The International Federation of Journalist (IFJ) today condemned the murder of journalists in Somalia, Afghanistan and the Philippines which bring the number journalists and media staff killed in 2007 to18 – a rate of killings that matches the record levels reached last year.
“2007 is already turning into a devastating year of bloodshed for journalism,” said IFJ General Secretary Aidan White. “We have seen journalists come under fire in every region of the world. We must make sure that the killers do not get away with their crimes, but the stage is already set for another record year of journalist and media staff assassinations.”
Gunmen shot and killed Hernani Pastolero, 64, editor of the weekly paper Lightning Courier as he was sipping coffee in front of his house in the town of Sultan Kudarat on the island of Mindanao, according to press reports.
On Saturday Rahman Qul, editor of government-run magazine Andkhoy was shot and killed by two armed motorcyclists in Afghanistan. Police accused the Taliban in the attack and said they had arrested a suspect in connection with the killing, a press report said.

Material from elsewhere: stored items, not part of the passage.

(* ===== verification/Locks.v ===== *)
(** * Locks and interrupts

    The kernel's shared state sits behind spin locks, and the handlers of the
    timer and the keyboard take some of them.  On the one processor that runs the
    kernel, a handler that spins on a lock held by the code it interrupted spins
    for ever.  This file models the lock operations of the kernel's functions (the
    rest of their work is left out here), the interrupt flag, and the delivery of
    interrupts between any two operations; a checker decides a discipline under
    which no reachable state is a deadlock, and the kernel follows it.

    Exceptions are not held back by the interrupt flag: the page-fault handler
    prints, and its lock operations are studied at the end. *)

From S2P Require Import Prelude.
Local Open Scope Z_scope.

(** ** Locks and code *)

(** The locks: the statics [PICS], [WRITER], [SERIAL1], [PAGING_CTX], [KEYBOARD] and
    [ALLOCATOR], and the one inside [LockedHandler]. *)
Inductive lock : Type :=
  | PICS_lock
  | WRITER_lock
  | SERIAL1_lock
  | PAGING_CTX_lock
  | KEYBOARD_lock
  | ALLOCATOR_lock
  | Handler_lock.

#[export] Instance lock_eq_dec : EqDecision lock.
Proof. solve_decision. Defined.

#[export] Instance lock_countable : Countable lock.
Proof.
  refine (inj_countable'
    (λ l, match l with
          | PICS_lock => 0%nat | WRITER_lock => 1%nat | SERIAL1_lock => 2%nat
          | PAGING_CTX_lock => 3%nat | KEYBOARD_lock => 4%nat | ALLOCATOR_lock => 5%nat
          | Handler_lock => 6%nat
          end)
    (λ n, match n with
          | 0%nat => PICS_lock | 1%nat => WRITER_lock | 2%nat => SERIAL1_lock
          | 3%nat => PAGING_CTX_lock | 4%nat => KEYBOARD_lock | 5%nat => ALLOCATOR_lock
          | _ => Handler_lock
          end) _).
  by intros [].
Defined.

“These killings show the intense pressure that journalists face around the world,” White said. “In armed conflict, journalists are too often regarded as troublesome and interfering by combatants who care little about the job that they do and who are cruelly insensitive to media victims. The recent passage of a United Nations resolution should make it clear that this cycle of impunity and callous indifference must end.”
The IFJ says that the murder of Hernani in the Philippines starts off another year of tragedy for one of the world’s most dangerous countries beyond the borders of Iraq. Last year at least 13 journalists were killed in the Philippines and 49 in all have been killed since President Gloria Arroyo came to power in 2001.
Also this weekend The International Federation of Journalists backed Somali journalists calling for a full investigation into the killing of a radio presenter and union activist who was set upon and shot dead. According to the National Union of Somali Journalists Ali Mohammed Omar was killed in the early evening of Friday in Baidoa of Bay region in south-western Somalia.
The IFJ has confirmed that at least 15 other journalists have been killed this year.
Including the latest deaths 2 journalists have been killed in Africa, 2 in the Americas, 3 in the Asia Pacific region, 1 in Europe and 10 in the Middle East.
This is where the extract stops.